Raw data:
(* ===== verification/Replay.v ===== *)
(** * Replay: the host's output log, from which a reconnecting client is replayed

    Models [slopdesk-wire/src/replay.rs].  Sequence numbers and byte counts are exact integers: a
    pane never produces 2^63 payloads, and the byte counts are sums of lengths held in memory.  The
    scrollback distiller is code the host injects, so it is any function; the environment decides the
    frame cap, as in [Flow]. *)

From Stdlib Require Import Sorting.Sorted.
From S2P Require Import Prelude Bytes Message Flow AltScreen.

Inductive DrainState : Type := BufferedOnly | Skipped.

Record TailEntry : Type := mkTail { te_seq : Z; te_bytes : list byte; cumulative_before : Z }.
Record RingEntry : Type := mkRing { re_seq : Z; re_bytes : list byte }.

Record SnapshotSource : Type := mkSnapshotSource {
  history : list byte;
  replay_seqs : list Z;
  replay_bytes : Z;
}.

Record RingFoldSource : Type := mkRingFoldSource {
  fold_bytes : list byte;
  fold_seqs : list Z;
  generation : Z;
}.

Record ReplayBuffer : Type := mkReplay {
  entries : list TailEntry;
  scrollback_ring : list RingEntry;
  scrollback_bytes : Z;
  pending_alt_reopen : option (list byte);
  highest_seq : Z;
  acked_seq : Z;
  retained_bytes : Z;
  tail_cumulative_bytes : Z;
  is_client_online : bool;
  max_backup_bytes_cap : Z;
  offline_gate_bytes_cap : Z;
  scrollback_bytes_cap : Z;
  ring_generation : Z;
  scrollback_distiller : option (list byte -> list byte);
}.

Definition MAX_BACKUP_BYTES : Z := 256 * 1024 * 1024.
Definition OFFLINE_GATE_BYTES : Z := 64 * 1024 * 1024.
Definition DEFAULT_SCROLLBACK_BYTES : Z := 64 * 1024 * 1024.
Definition RECHUNK_FLOOR_BYTES : Z := 32 * 1024.

Definition with_caps (max_backup offline_gate scrollback : Z) : ReplayBuffer :=
  mkReplay [] [] 0 None 0 0 0 0 true max_backup offline_gate scrollback 0 None.
Definition replay_new : ReplayBuffer :=
  with_caps MAX_BACKUP_BYTES OFFLINE_GATE_BYTES DEFAULT_SCROLLBACK_BYTES.
Definition with_scrollback (scrollback : Z) : ReplayBuffer :=
  with_caps MAX_BACKUP_BYTES OFFLINE_GATE_BYTES scrollback.
(* ===== verification/Outbox.v ===== *)
(** * Outbox: the outbound queue of one pane, and the bytes it names

    Models [slopdesk-muxsession/src/outbox.rs], the fold that decides what the next frame is from
    lengths and slots alone, and the half of [slopdesk-hostsession/src/shared.rs] that keeps the bytes:
    the map from slots to payloads, the wake flag, and [take_frame].  The specification is a list of
    entries; [take_frame_refines] says the two structures together are that list.  Lengths are at most
    [isize::MAX] in the code, so the sums of two of them are exact. *)

From stdpp Require Import gmap.
From S2P Require Import Prelude Message Flow.

(** ** The fold: lengths and slots *)

Inductive Item : Type :=
| Chunk (slot len : Z)
| ExitItem (code : Z).

Inductive Frame : Type :=
| FrameOutput (first_slot : Z) (slots : nat) (byte_count : Z) (split : bool)
| FrameExit (code : Z).

Record Outbox : Type := mkOutbox { queue : list Item; next_slot : Z }.

Definition outbox_new : Outbox := mkOutbox [] 0.

Definition append_chunk (o : Outbox) (len : Z) : Z * Outbox :=
  let slot := next_slot o in
  (slot, mkOutbox (queue o ++ [Chunk slot len]) (wrap64 (next_slot o + 1))).

Definition append_exit (o : Outbox) (code : Z) : Outbox :=
  mkOutbox (queue o ++ [ExitItem code]) (next_slot o).

Definition is_empty (o : Outbox) : bool := match queue o with [] => true | _ => false end.

(** The [while let] of [take]: absorb the chunks that follow while they fit. *)
Fixpoint coalesce (cap byte_count : Z) (slots : nat) (q : list Item) : Z * nat * list Item :=
  match q with
  | Chunk _ more :: rest =>
    if cap <? byte_count + more then (byte_count, slots, q)
    else coalesce cap (byte_count + more) (S slots) rest
  | _ => (byte_count, slots, q)
  end.

Definition take_next (o : Outbox) (cap : Z) : option (Frame * Outbox) :=
  let cap := Z.max cap 1 in
  match queue o with
  | [] => None
  | ExitItem code :: rest => Some (FrameExit code, mkOutbox rest (next_slot o))
  | Chunk slot len :: rest =>
    if cap <? len then
      Some (FrameOutput slot 1 cap true, mkOutbox (Chunk slot (len - cap) :: rest) (next_slot o))
    else
      let '(byte_count, slots, rest) := coalesce cap len 1 rest in
      Some (FrameOutput slot slots byte_count false, mkOutbox rest (next_slot o))
  end.

(** ** The bytes next door: [Outbound] of [shared.rs] *)

Record Queued : Type := mkQueued { q_bytes : list byte; q_control : list WireMessage }.

Definition queued_default : Queued := mkQueued [] [].

Record Outbound : Type := mkOutbound {
  outbox : Outbox;
  payloads : gmap Z Queued;
  woken : bool;
  closed : bool;
}.

Definition outbound_default : Outbound := mkOutbound outbox_new ∅ false false.

Inductive Ready : Type :=
| ReadyOutput (bytes : list byte) (byte_count : Z) (control : list WireMessage)
| ReadyExit (code : Z).

Definition out_append_chunk (out : Outbound) (bytes : list byte) (control : list WireMessage) : Outbound :=
  let '(slot, box) := append_chunk (outbox out) (zlen bytes) in
  mkOutbound box (<[slot := mkQueued bytes control]> (payloads out)) true (closed out).

Definition out_append_exit (out : Outbound) (code : Z) : Outbound :=
  mkOutbound (append_exit (outbox out) code) (payloads out) true (closed out).

Definition close_drain (out : Outbound) : Outbound :=
  mkOutbound (outbox out) (payloads out) true true.

Definition reopen_drain (out : Outbound) : Outbound :=
  mkOutbound (outbox out) (payloads out) false false.

Definition kick_drain (out : Outbound) : bool * Outbound :=
  let carried := negb (is_empty (outbox out)) in
  (carried,
   if carried then mkOutbound (outbox out) (payloads out) true (closed out) else out).

(** [await_drainable]: [None] while the drain thread stays parked. *)
Definition await_drainable (out : Outbound) : option (bool * Outbound) :=
  if woken out || closed out then
    Some (negb (closed out), mkOutbound (outbox out) (payloads out) false (closed out))
  else None.

(** [for offset in 0..slots]: take each payload of the run out of the map. *)
Fixpoint gather (first_slot : Z) (offsets : list nat) (m : gmap Z Queued)
    (bytes : list byte) (control : list WireMessage)
    : gmap Z Queued * list byte * list WireMessage :=
  match offsets with
  | [] => (m, bytes, control)
  | offset :: rest =>
    let slot := wrap64 (first_slot + Z.of_nat offset) in
    match m !! slot with
    | None => gather first_slot rest m bytes control
    | Some queued =>
      gather first_slot rest (delete slot m) (bytes ++ q_bytes queued) (control ++ q_control queued)
    end
  end.

Definition empty_frame : Ready := ReadyOutput [] 0 [].

Definition output (bytes : list byte) (control : list WireMessage) : Ready :=
  ReadyOutput bytes (zlen bytes) control.

Definition with_box (out : Outbound) (box : Outbox) (m : gmap Z Queued) : Outbound :=
  mkOutbound box m (woken out) (closed out).

Definition take_frame (cap : Z) (out : Outbound) : option (Ready * Outbound) :=
  match take_next (outbox out) cap with
  | None => None
  | Some (FrameExit code, box) => Some (ReadyExit code, with_box out box (payloads out))
  | Some (FrameOutput first_slot slots byte_count split, box) =>
    if split then
      match payloads out !! first_slot with
      | None => Some (empty_frame, with_box out box (payloads out))
      | Some queued =>
        let at_ := Z.to_nat (Z.min byte_count (zlen (q_bytes queued))) in
        Some (output (take at_ (q_bytes queued)) (q_control queued),
              with_box out box
                (<[first_slot := mkQueued (drop at_ (q_bytes queued)) []]> (payloads out)))
      end
    else if Nat.eqb slots 1 then
      let queued := default queued_default (payloads out !! first_slot) in
      Some (output (q_bytes queued) (q_control queued),
            with_box out box (delete first_slot (payloads out)))
    else
      let '(m, bytes, control) := gather first_slot (seq 0 slots) (payloads out) [] [] in
      Some (output bytes control, with_box out box m)
  end.

(** [merge_cap], [usize::try_from] of the wire's number. *)
Definition merge_cap (env : string -> option Z) : Z :=
  let cap := MuxFlowControl.max_output_frame_payload_bytes env in
  if (0 <=? cap) && (cap <=? usize_max) then cap else usize_max.

(** ** The abstract queue *)

Inductive Entry : Type :=
| EChunk (bytes : list byte) (control : list WireMessage)
| EExit (code : Z).

Fixpoint absorb (cap : Z) (bytes : list byte) (control : list WireMessage) (es : list Entry)
    : list byte * list WireMessage * list Entry :=
  match es with
  | EChunk more c :: rest =>
    if cap <? zlen bytes + zlen more then (bytes, control, es)
    else absorb cap (bytes ++ more) (control ++ c) rest
  | _ => (bytes, control, es)
  end.

Definition spec_take (cap : Z) (es : list Entry) : option (Ready * list Entry) :=
  let cap := Z.max cap 1 in
  match es with
  | [] => None
  | EExit code :: rest => Some (ReadyExit code, rest)
  | EChunk bytes control :: rest =>
    if cap <? zlen bytes then
      Some (output (take (Z.to_nat cap) bytes) control, EChunk (drop (Z.to_nat cap) bytes) [] :: rest)
    else
      let '(bytes, control, rest) := absorb cap bytes control rest in
      Some (output bytes control, rest)
  end.

(** The queue and the payload map of a list of entries whose first chunk has slot [base]. *)
Fixpoint queue_of (base : Z) (es : list Entry) : list Item :=
  match es with
  | [] => []
  | EChunk bytes _ :: es => Chunk (wrap64 base) (zlen bytes) :: queue_of (base + 1) es
  | EExit code :: es => ExitItem code :: queue_of base es
  end.

Fixpoint payloads_of (base : Z) (es : list Entry) : gmap Z Queued :=
  match es with
  | [] => ∅
  | EChunk bytes control :: es => <[wrap64 base := mkQueued bytes control]> (payloads_of (base + 1) es)
  | EExit _ :: es => payloads_of base es
  end.

Fixpoint chunks (es : list Entry) : nat :=
  match es with
  | [] => O
  | EChunk _ _ :: es => S (chunks es)
  | EExit _ :: es => chunks es
  end.

(** The concrete state stands for the list: consecutive slots, one payload for each, and no more of
    them than slots there are. *)
Definition holds (out : Outbound) (es : list Entry) : Prop :=
  exists base,
    queue (outbox out) = queue_of base es /\
    payloads out = payloads_of base es /\
    next_slot (outbox out) = wrap64 (base + Z.of_nat (chunks es)) /\
    Z.of_nat (chunks es) <= 2 ^ 64.

(** ** What was said: the two streams a queue carries *)

Inductive Event : Type :=
| Byte_ (b : byte)
| Control (m : WireMessage)
| Exited (code : Z).

(** The data stream: output bytes and the exit. *)
Definition entry_data (e : Entry) : list Event :=
  match e with EChunk bytes _ => map Byte_ bytes | EExit code => [Exited code] end.
Definition ready_data (r : Ready) : list Event :=
  match r with ReadyOutput bytes _ _ => map Byte_ bytes | ReadyExit code => [Exited code] end.

(** The control stream: sniffed control and the exit. *)
Definition entry_control (e : Entry) : list Event :=
  match e with EChunk _ control => map Control control | EExit code => [Exited code] end.
Definition ready_control (r : Ready) : list Event :=
  match r with ReadyOutput _ _ control => map Control control | ReadyExit code => [Exited code] end.
(** The member's own threads move messages along [held] onto the channel. *)
Lemma member_move hd x y :
  s_id y = s_id x -> s_finished y = s_finished x -> lane_closed (s_data_lane y) = lane_closed (s_data_lane x) ->
  s_prefix y = s_prefix x -> s_from y = s_from x ->
  (lane_closed (s_data_lane x) = true -> pending (s_data_lane y) = []) ->
  (s_transfer y <> None -> s_running y = false) -> (s_running y = false -> s_batch y = []) ->
  (if s_finished x then s_data y = s_data x else s_data y ++ held y = s_data x ++ held x) ->
  member_ok r sp hd a x -> member_ok r sp hd a y.
Proof.
  intros E1 E2 E3 E4 E5 Hp Ht' Hi' Hd [Hf Hc Ht Hi Hfin Hl Ho].
  constructor; unfold is_open, owed in *; rewrite ?E1, ?E2, ?E3, ?E4, ?E5; try done.
  - destruct (s_finished x) eqn:Ex; [by rewrite Hd|].
    specialize (Hl eq_refl). rewrite <- Hd in Hl. etransitivity; [|exact Hl]. by apply prefix_app_r.
  - intros Hx. rewrite Hx in Hd. rewrite Hd. by apply Hl.
  - intros [Hx Hcl]. rewrite Hx in Hd. destruct (Ho (conj Hx Hcl)) as [H1 H2].
    split; [done|]. by rewrite app_assoc, Hd, <- app_assoc.
Qed.

Lemma member_enqueue hd m x :
  member_ok r sp (m :: hd) a x -> member_ok r sp hd a (enqueue_data [m] x).
Proof.
  intros [Hf Hc Ht Hi Hfin Hl Ho]. unfold enqueue_data. destruct (lane_closed (s_data_lane x)) eqn:Ec.
  { constructor; auto. all: intros [_ ?]; congruence. }
  assert (E : forall z, s_data x ++ (rest_of x ++ s_batch x ++ pending (s_data_lane x) ++ [m]) ++ z
            = s_data x ++ held x ++ m :: z) by (intros z; unfold held; by rewrite <- !app_assoc).
  constructor; try done.
  - intros Hx. destruct (Ho (conj Hx Ec)) as [_ H]. unfold owed in *. cbn [s_prefix s_from set_data] in *.
    rewrite <- H. exists hd.
    change (s_data x ++ held x ++ m :: hd
            = (s_data x ++ rest_of x ++ s_batch x ++ pending (s_data_lane x) ++ [m]) ++ hd).
    by rewrite <- E, !app_assoc.
  - intros [Hx _]. destruct (Ho (conj Hx Ec)) as [H1 H2]. split; [done|].
    change (s_data x ++ (rest_of x ++ s_batch x ++ pending (s_data_lane x) ++ [m]) ++ hd = owed sp x).
    by rewrite E.
Qed.

Lemma member_inline hd m x :
  inline_ok sp (m :: hd) x -> member_ok r sp (m :: hd) a x ->
  member_ok r sp hd a (send_data m x) /\ inline_ok sp hd (send_data m x).
Proof.
  intros He [Hf Hc Ht Hi Hfin Hl Ho]. unfold send_data, inline_ok in *. destruct (s_finished x) eqn:Ex.
  { split; [|congruence]. constructor; try done; try congruence. intros [? _]. congruence. }
  destruct (He eq_refl) as [(E1 & E2 & E3) E]. unfold held, rest_of in *.
  assert (Hnil : s_data x ++ [m] ++ hd = owed sp x) by done.
  split.
  - constructor; try done; unfold held, rest_of, owed in *; cbn; rewrite ?E1, ?E2, ?E3; cbn.
    + rewrite <- Hnil, app_assoc. by apply prefix_app_r.
    + intros _. rewrite app_nil_r, <- Hnil, app_assoc. by apply prefix_app_r.
    + intros Hop. destruct (Ho Hop) as [H1 _]. split; [done|]. by rewrite <- app_assoc.
  - intros _. split; [done|]. cbn. by rewrite <- app_assoc.
Qed.
End Member.

(** ** The sections a call may run *)

Lemma heap_alter (h : gmap nat Subscriber) a f x : h !! a = Some x -> alter f a h = <[a := f x]> h.
Proof. intros Hx. rewrite <- (insert_id h a x Hx) at 1. by rewrite alter_insert_eq. Qed.

Lemma heap_alter_none (h : gmap nat Subscriber) a f : h !! a = None -> alter f a h = h.
Proof.
  intros Hn. apply map_eq. intros b. destruct (decide (a = b)) as [<-|Hne].
  - by rewrite lookup_alter_eq, Hn.
  - by rewrite lookup_alter_ne.
Qed.

Lemma with_heap_same s : with_heap s (heap s) = s.
Proof. by destruct s. Qed.

Lemma core_alter s a f :
  core s ->
  (forall x, heap s !! a = Some x -> s_id (f x) = s_id x /\
     (inline_ok (spoken s) (hand a (drain s)) x -> inline_ok (spoken s) (hand a (drain s)) (f x)) /\
     (member_ok (by_id s) (spoken s) (hand a (drain s)) a x ->
      member_ok (by_id s) (spoken s) (hand a (drain s)) a (f x))) ->
  core (update s a f).
Proof.
  intros C Hf. unfold update. destruct (heap s !! a) as [x|] eqn:Hx.
  - rewrite (heap_alter _ _ _ x Hx). destruct (Hf x eq_refl) as (Hid & Hin & Hm).
    apply (core_member s a x); try done. apply Hm. by apply co_members.
  - by rewrite heap_alter_none, with_heap_same.
Qed.

Lemma grows_alter (h : gmap nat Subscriber) a f :
  (forall x, h !! a = Some x -> s_id (f x) = s_id x /\ (s_transfer x = None -> s_transfer (f x) = None) /\
     (lane_closed (s_data_lane x) = true -> lane_closed (s_data_lane (f x)) = true)) ->
  grows h (alter f a h).
Proof.
  intros Hf. destruct (h !! a) as [x|] eqn:Hx.
  - rewrite (heap_alter _ _ _ x Hx). destruct (Hf x eq_refl) as (? & ? & ?). by apply (grows_insert h a x).
  - rewrite heap_alter_none by done. apply grows_refl.
Qed.

Lemma inline_same hd sp x y : same_stream x y -> inline_ok sp hd x -> inline_ok sp hd y.
Proof.
  intros (E1 & E2 & E3 & E4 & E5 & E6 & E7 & E8). unfold inline_ok, lanes_empty, owed.
  by rewrite E2, E3, E4, E5, E6, E7, E8.
Qed.

Lemma control_same ms x : same_stream x (enqueue_control ms x) /\ s_running (enqueue_control ms x) = s_running x.
Proof. unfold enqueue_control. destruct ms; [done|]. by destruct (lane_closed _). Qed.

Lemma core_drain s b d :
  core s -> drain_shape (fanned_out s) d -> (forall a, hand a d = hand a (drain s)) ->
  (inline_target d = None \/ d = drain s) -> core (with_drain s b d).
Proof.
  intros [Cs Ci C1 Cid Cm Cg Cn Cp Chd Cmem] Hs Hh Hin. constructor; cbn; try done.
  - intros a x Ht Hx. rewrite Hh. destruct Hin as [?|E]; [congruence|]. rewrite E in Ht. by apply Ci.
  - intros Hf. destruct (C1 Hf) as [Hl Hu]. split; [|done]. intros i a x Hi Hx. rewrite Hh. by apply (Hl i).
  - intros a Ha. rewrite Hh. by apply Chd.
  - intros a x Hx. rewrite Hh. by apply Cmem.
Qed.

Lemma core_retire s a :
  core s -> closed_in (heap s) a -> by_id s !! id_of s a = Some a ->
  core (with_roster s (leave (fanout s) (id_of s a)).2 (delete (id_of s a) (by_id s))).
Proof.
  intros [Cs Ci C1 Cid Cm Cg Cn Cp Chd Cmem] (x & Hx & Hcl) Hr. constructor; cbn; try done.
  - intros Hf. destruct (C1 Hf) as [Hl Hu]. split.
    + intros i b y [_ Hi]%lookup_delete_Some. by apply (Hl i).
    + intros i j b c [_ Hi]%lookup_delete_Some [_ Hj]%lookup_delete_Some. by apply (Hu i j b c).
  - intros i b [_ Hi]%lookup_delete_Some. by apply Cid.
  - intros i [Hi|[b [_ Hi]%lookup_delete_Some]]; apply Cm; [by left|right; eauto].
  - destruct Cg as [Hnd Hg]. split; [done|]. intros i Hi. rewrite lookup_delete_None. right. by apply Hg.
  - intros b y Hy. destruct (Cmem b y Hy) as [Hf Hc Ht Hidle Hfin Hl Ho]. constructor; try done.
    intros Hop. destruct (Ho Hop) as [H1 H2]. split; [|done]. rewrite lookup_delete_ne; [done|].
    intros E. rewrite <- E, Hr in H1. injection H1 as <-. rewrite Hx in Hy. injection Hy as <-.
    destruct Hop. congruence.
Qed.

Lemma shape_fanned b d : drain_shape b d -> drain_shape true d.
Proof. destruct 1; by constructor. Qed.

Lemma core_fanned s : core s -> core (with_fanned s true).
Proof. intros [Cs Ci C1 Cid Cm Cg Cn Cp Chd Cmem]. constructor; cbn; try done. by apply (shape_fanned (fanned_out s)). Qed.

Lemma core_call_sec lag s sec :
  core s -> call_sec sec -> start_ok (heap s) sec ->
  match sec with SRetire a => closed_in (heap s) a | _ => True end ->
  core (run_sec lag sec s).1.
Proof.
  intros C Hc Hs Hr. destruct sec; cbn in Hc, Hs, Hr; try done; step_cbn;
    try (apply (core_view s); [reflexivity|exact C]).
  - apply core_alter; [done|]. intros x _. destruct (control_same ms x) as [H1 H2].
    split_and!; [apply H1|by apply inline_same|by apply member_same].
  - set (f := (acknowledge (fanout s) id seq).2). change (acknowledge _ _ _) with (retention_floor f, f).
    cbn [fst]. assert (C' : core (with_fanout s f)) by (apply (core_view s); [reflexivity|exact C]).
    cbn [by_id with_fanout]. destruct (by_id s !! id) as [a|]; [|exact C'].
    apply core_alter; [done|]. intros x _. split_and!; [done|by apply inline_same|by apply member_same].
  - pose proof (latch_spec (fanout s) priced lag) as H. destruct (latch_evicting _ _ _) as [doomed f].
    apply (core_view s); [|exact C]. unfold view. cbn. destruct H as (_ & -> & _). done.
  - apply core_alter; [done|]. intros x _. split_and!; [done| |apply member_close].
    intros Hin Hf. destruct (Hin Hf) as [(E1 & E2 & E3) E]. done.
  - apply core_alter; [done|]. intros x _. split_and!; [done|by intros ? ?|apply member_finish].
  - case_bool_decide; [by apply core_retire|done].
  - destruct (fanned_out s); [done|]. by apply core_fanned.
  - destruct Hs as (x & Hx & Ht). unfold start_sender.
    destruct (members (fanout s) !! id_of s a) as [m|]; [|done]. destruct (has_sender m); [done|]. cbn [fst].
    assert (C' : core (with_fanout s (with_members (fanout s) (<[id_of s a:=set_sender true head m]> (members (fanout s))))))
      by (apply (core_view s); [reflexivity|exact C]).
    apply core_alter; [done|]. intros y Hy. cbn in Hy. assert (y = x) as -> by congruence.
    split_and!; [done|by intros H|by apply member_running].
Qed.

Task instructions: I'd like the lines above from the one with "more :: rest =>" up to and including the one with "let '(slot, box)" copied exactly, with no other lines.

Result of this task:
  | Chunk _ more :: rest =>
    if cap <? byte_count + more then (byte_count, slots, q)
    else coalesce cap (byte_count + more) (S slots) rest
  | _ => (byte_count, slots, q)
  end.

Definition take_next (o : Outbox) (cap : Z) : option (Frame * Outbox) :=
  let cap := Z.max cap 1 in
  match queue o with
  | [] => None
  | ExitItem code :: rest => Some (FrameExit code, mkOutbox rest (next_slot o))
  | Chunk slot len :: rest =>
    if cap <? len then
      Some (FrameOutput slot 1 cap true, mkOutbox (Chunk slot (len - cap) :: rest) (next_slot o))
    else
      let '(byte_count, slots, rest) := coalesce cap len 1 rest in
      Some (FrameOutput slot slots byte_count false, mkOutbox rest (next_slot o))
  end.

(** ** The bytes next door: [Outbound] of [shared.rs] *)

Record Queued : Type := mkQueued { q_bytes : list byte; q_control : list WireMessage }.

Definition queued_default : Queued := mkQueued [] [].

Record Outbound : Type := mkOutbound {
  outbox : Outbox;
  payloads : gmap Z Queued;
  woken : bool;
  closed : bool;
}.

Definition outbound_default : Outbound := mkOutbound outbox_new ∅ false false.

Inductive Ready : Type :=
| ReadyOutput (bytes : list byte) (byte_count : Z) (control : list WireMessage)
| ReadyExit (code : Z).

Definition out_append_chunk (out : Outbound) (bytes : list byte) (control : list WireMessage) : Outbound :=
  let '(slot, box) := append_chunk (outbox out) (zlen bytes) in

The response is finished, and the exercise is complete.